§ Exercise objective:
Say how many lines in the data below contain the word "prop", and give no other text.

§ Records:
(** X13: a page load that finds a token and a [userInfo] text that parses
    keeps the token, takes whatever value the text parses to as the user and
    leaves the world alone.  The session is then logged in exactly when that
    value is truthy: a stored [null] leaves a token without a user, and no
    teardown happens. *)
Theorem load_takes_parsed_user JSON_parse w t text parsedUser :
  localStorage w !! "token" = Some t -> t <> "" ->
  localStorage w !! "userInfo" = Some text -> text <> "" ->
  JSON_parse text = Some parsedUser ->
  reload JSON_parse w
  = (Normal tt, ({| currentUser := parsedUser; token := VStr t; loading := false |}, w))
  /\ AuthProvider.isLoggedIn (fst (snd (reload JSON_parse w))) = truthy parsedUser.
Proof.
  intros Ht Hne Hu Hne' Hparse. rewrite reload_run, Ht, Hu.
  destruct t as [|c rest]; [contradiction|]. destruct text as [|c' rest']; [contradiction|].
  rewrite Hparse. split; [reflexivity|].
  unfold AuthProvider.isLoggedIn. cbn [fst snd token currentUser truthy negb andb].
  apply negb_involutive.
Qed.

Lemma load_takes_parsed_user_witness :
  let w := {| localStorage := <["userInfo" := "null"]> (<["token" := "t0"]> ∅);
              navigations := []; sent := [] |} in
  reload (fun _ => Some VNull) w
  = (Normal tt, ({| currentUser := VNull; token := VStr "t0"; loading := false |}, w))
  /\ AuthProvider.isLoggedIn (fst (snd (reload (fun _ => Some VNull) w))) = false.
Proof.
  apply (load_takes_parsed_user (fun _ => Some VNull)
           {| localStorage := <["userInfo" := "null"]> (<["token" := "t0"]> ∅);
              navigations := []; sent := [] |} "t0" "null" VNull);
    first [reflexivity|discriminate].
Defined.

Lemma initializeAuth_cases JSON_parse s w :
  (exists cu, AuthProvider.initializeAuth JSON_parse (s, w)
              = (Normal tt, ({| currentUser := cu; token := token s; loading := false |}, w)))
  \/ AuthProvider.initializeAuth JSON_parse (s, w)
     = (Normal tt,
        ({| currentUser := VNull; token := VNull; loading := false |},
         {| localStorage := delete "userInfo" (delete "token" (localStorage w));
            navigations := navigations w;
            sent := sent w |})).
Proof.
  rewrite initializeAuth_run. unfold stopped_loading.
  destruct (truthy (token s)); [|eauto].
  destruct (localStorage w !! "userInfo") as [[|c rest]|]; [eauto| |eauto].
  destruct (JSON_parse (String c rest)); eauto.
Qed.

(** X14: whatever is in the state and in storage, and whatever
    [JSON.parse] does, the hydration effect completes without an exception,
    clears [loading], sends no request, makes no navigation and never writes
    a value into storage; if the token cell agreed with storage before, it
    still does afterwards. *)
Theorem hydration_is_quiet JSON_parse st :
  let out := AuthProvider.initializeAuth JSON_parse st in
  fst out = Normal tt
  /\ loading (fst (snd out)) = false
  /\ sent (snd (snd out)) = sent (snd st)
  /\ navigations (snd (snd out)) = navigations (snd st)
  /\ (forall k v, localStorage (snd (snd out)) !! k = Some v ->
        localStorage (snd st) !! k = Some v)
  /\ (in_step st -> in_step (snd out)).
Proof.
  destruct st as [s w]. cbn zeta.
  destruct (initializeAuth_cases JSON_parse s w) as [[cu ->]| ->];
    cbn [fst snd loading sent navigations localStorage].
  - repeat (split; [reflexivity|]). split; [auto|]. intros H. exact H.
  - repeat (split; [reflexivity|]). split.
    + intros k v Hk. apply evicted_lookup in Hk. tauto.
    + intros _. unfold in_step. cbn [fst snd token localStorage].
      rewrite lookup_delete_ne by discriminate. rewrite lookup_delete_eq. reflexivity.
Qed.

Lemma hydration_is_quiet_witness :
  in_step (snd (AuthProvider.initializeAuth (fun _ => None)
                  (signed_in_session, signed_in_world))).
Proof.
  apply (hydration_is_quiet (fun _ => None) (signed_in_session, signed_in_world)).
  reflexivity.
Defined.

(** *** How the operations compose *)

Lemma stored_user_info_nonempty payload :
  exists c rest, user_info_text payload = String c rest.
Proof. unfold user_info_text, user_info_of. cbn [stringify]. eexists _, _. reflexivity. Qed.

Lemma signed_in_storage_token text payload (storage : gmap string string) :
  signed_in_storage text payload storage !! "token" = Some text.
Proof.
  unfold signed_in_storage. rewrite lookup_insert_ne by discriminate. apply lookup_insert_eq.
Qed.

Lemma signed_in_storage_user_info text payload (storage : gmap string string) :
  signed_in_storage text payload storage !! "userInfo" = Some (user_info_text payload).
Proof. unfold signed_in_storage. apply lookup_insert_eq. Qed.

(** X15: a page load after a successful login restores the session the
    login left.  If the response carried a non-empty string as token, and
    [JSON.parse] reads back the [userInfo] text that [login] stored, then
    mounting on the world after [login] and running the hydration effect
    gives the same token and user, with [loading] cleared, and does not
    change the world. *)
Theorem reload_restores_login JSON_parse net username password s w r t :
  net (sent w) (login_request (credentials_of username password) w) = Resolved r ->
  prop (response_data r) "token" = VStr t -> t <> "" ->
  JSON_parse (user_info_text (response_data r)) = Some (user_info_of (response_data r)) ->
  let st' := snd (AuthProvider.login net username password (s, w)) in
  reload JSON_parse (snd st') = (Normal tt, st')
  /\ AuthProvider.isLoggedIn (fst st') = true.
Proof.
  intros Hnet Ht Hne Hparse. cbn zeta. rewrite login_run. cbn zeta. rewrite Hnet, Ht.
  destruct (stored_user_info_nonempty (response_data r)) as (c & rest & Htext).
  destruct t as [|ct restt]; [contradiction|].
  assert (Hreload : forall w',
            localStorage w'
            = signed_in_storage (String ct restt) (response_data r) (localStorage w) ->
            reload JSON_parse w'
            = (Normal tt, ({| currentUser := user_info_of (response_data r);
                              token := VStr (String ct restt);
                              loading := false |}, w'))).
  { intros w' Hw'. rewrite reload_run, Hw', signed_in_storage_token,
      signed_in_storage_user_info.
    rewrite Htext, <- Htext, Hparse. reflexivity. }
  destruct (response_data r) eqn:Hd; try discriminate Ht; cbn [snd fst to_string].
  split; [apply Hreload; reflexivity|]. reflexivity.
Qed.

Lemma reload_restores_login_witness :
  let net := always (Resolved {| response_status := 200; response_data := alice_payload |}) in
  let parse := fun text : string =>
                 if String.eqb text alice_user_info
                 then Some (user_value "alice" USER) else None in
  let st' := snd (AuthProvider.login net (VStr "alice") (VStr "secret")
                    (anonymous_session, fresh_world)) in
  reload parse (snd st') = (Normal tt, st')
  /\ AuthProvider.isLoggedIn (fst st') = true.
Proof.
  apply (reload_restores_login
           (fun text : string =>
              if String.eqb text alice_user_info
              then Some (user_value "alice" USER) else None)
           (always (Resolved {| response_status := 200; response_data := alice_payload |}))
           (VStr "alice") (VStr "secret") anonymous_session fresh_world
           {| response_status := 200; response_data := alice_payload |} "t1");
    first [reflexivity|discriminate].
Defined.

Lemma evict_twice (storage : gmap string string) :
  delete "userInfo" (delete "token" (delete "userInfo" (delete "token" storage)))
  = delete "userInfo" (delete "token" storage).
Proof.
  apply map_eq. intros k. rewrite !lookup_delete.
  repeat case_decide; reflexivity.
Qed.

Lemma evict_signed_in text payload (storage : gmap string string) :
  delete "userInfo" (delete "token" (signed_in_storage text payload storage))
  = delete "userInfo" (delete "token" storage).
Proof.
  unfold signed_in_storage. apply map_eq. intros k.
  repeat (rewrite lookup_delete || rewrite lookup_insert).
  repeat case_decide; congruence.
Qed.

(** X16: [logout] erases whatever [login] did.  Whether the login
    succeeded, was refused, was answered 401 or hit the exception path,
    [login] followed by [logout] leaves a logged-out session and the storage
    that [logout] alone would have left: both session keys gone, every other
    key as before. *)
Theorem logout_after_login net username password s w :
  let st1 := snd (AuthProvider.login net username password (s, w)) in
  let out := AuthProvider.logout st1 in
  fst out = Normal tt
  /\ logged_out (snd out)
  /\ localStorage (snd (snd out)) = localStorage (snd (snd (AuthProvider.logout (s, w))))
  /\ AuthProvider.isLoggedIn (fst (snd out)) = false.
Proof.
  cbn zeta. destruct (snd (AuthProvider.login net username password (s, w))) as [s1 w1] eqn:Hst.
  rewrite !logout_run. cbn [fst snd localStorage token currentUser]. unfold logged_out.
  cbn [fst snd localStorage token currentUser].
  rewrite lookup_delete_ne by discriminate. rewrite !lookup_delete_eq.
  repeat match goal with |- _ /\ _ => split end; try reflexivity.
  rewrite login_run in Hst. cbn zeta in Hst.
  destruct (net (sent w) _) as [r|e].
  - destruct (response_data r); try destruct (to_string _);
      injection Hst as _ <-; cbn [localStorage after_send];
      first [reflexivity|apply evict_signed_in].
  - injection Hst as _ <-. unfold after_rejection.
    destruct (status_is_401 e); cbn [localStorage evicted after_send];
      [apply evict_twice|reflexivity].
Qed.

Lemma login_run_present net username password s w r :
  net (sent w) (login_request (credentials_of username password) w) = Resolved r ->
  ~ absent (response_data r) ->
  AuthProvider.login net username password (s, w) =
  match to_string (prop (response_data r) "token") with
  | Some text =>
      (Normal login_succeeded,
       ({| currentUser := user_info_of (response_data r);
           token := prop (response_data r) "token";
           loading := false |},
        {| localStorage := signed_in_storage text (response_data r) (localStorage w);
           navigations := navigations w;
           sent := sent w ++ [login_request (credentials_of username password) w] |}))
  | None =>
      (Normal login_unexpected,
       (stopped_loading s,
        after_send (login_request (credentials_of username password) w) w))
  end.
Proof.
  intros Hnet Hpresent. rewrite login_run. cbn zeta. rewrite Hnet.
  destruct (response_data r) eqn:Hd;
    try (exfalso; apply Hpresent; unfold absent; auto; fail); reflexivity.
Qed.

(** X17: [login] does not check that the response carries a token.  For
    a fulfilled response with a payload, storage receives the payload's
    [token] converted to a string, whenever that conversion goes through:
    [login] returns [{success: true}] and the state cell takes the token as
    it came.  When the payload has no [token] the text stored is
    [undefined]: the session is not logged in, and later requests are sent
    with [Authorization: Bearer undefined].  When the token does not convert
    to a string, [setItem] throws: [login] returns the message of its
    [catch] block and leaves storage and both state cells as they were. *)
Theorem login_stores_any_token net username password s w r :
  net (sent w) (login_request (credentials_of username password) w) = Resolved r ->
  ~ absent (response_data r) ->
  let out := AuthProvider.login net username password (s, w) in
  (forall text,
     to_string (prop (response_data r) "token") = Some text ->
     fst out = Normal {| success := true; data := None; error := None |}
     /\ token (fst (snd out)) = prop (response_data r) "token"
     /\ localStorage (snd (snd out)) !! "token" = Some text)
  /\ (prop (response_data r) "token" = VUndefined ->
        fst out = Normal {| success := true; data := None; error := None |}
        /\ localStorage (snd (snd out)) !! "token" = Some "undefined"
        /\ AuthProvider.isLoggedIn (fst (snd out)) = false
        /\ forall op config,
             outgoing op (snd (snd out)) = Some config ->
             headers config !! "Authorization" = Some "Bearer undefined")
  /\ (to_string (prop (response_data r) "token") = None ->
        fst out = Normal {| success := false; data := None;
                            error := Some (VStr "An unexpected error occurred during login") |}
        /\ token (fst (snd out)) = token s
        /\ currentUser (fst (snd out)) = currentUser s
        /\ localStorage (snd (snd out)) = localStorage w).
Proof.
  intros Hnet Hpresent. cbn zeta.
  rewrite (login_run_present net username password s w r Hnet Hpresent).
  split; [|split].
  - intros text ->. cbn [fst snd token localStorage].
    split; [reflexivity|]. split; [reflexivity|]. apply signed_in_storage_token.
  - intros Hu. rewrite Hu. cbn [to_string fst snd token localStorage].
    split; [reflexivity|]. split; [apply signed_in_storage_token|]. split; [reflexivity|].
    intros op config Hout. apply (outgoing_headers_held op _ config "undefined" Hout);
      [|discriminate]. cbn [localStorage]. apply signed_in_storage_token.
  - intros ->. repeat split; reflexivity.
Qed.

§ Response area:
7